Dieta warzywno-owocowa spełnia kryteria kuracji "oczyszczającej" (post), a ponadto ma tę zaletę, że dostarcza wielu bezcennych biokatalizatorów i błonnika.


W czasie kuracji zaleca się spożywać następujące warzywa i owoce:


- korzeniowe: marchew, seler, pietruszka, chrzan, burak, rzodkiew, rzepa;


- liściaste: sałata, seler naciowy, zielona pietruszka, jarmuż, rzeżucha, koper, zioła;


- cebulowe: cebula, por, czosnek;


- psiankowate: papryka, pomidor;


- kapustne: kapusta biała, czerwona, włoska, pekińska, kalafior, kalarepka;


- dyniowate: dynia, kabaczek, cukinia, ogórki;


- owoce: jabłka, cytryny, grapefruity.


W tym czasie nie należy spożywać roślin strączkowych (bogate w białko i tłuszcze), ziemniaków (bogate w skrobię), ziarna zbóż (bogate w skrobię i białko), innych ziaren i orzechów (bogate w tłuszcze i białko), słodkich owoców, jak banany, gruszki, śliwki itp. (bogate w cukry), ani olejów (tłuszcz). Spożywanie tego rodzaju wysokoodżywczych roślin jest równoznaczne z

zapoczątkowaniem odżywiania "zewnętrznego" i zahamowaniem odżywiania "wewnętrznego".

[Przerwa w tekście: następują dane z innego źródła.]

Example prefix_test_passes : (prefix_test empty_world).1 = Ok (Some "Alice").
Proof. reflexivity. Qed.

Example decoration_test_passes :
  (decoration_test empty_world).1
    = Ok [Some 0; Some 0; Some 3; Some 3; Some 4; Some 4].
Proof. reflexivity. Qed.

Example memory_shutdown_trace :
  w_trace (onClose memory_options 0 memory_world).2
    = [EUnwatch 0 (Ok tt); EGetMounts 0 "" (Ok [""]);
       EUnmount 0 "" true (Ok tt); EDispose 0 (Ok tt)].
Proof. reflexivity. Qed.

Lemma registration_shares_capabilities_witness :
  plugin memory_options empty_world =
    (Ok tt, registered memory_options (State ∅ [""] false false) empty_world) ∧
  ∃ st s pf fn r,
    createStorage (engine_options memory_options) = Ok st ∧
    w_heap empty_world !! s = None ∧
    w_heap (registered memory_options (State ∅ [""] false false) empty_world) !! s
      = Some (OStorage st) ∧
    registration (registered memory_options (State ∅ [""] false false) empty_world)
      s pf fn r ∧
    ∀ w'' req,
      later_world (registered memory_options (State ∅ [""] false false) empty_world) w'' →
      w_heap w'' !! req = Some ORequest →
      registration w'' s pf fn r ∧
      request_sees w'' req s pf fn ∧
      ∃ st', w_heap w'' !! s = Some (OStorage st').
Proof.
  split; [reflexivity|].
  apply (registration_shares_capabilities memory_options empty_world).
  reflexivity.
Defined.

Lemma configuration_error_aborts_registration_witness :
  createStorage (engine_options unknown_driver_options) = Throw (Raised "redis") ∧
  plugin unknown_driver_options empty_world = (Throw (Raised "redis"), empty_world).
Proof.
  split; [reflexivity|].
  apply (proj1 (configuration_error_aborts_registration unknown_driver_options empty_world)).
  reflexivity.
Defined.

Warzywa i owoce można spożywać w postaci:


a) soku z warzyw i owoców,


b) surówek warzywnych, surowych zup warzywnych,


c) warzyw gotowanych, duszonych, zup,


d) warzyw fermentowanych (kiszonych),


e) wywarów z ziół, warzyw, owoców suszonych lub surowych,


f) owoców.


Ilość spożywanych warzyw i owoców jest dowolna. W przypadku braku apetytu można pić tylko soki, ale wówczas bardzo ważnym problemem są codzienne wypróżnienia. Dłuższe kuracje sokowe należy prowadzić pod kontrolą lekarza.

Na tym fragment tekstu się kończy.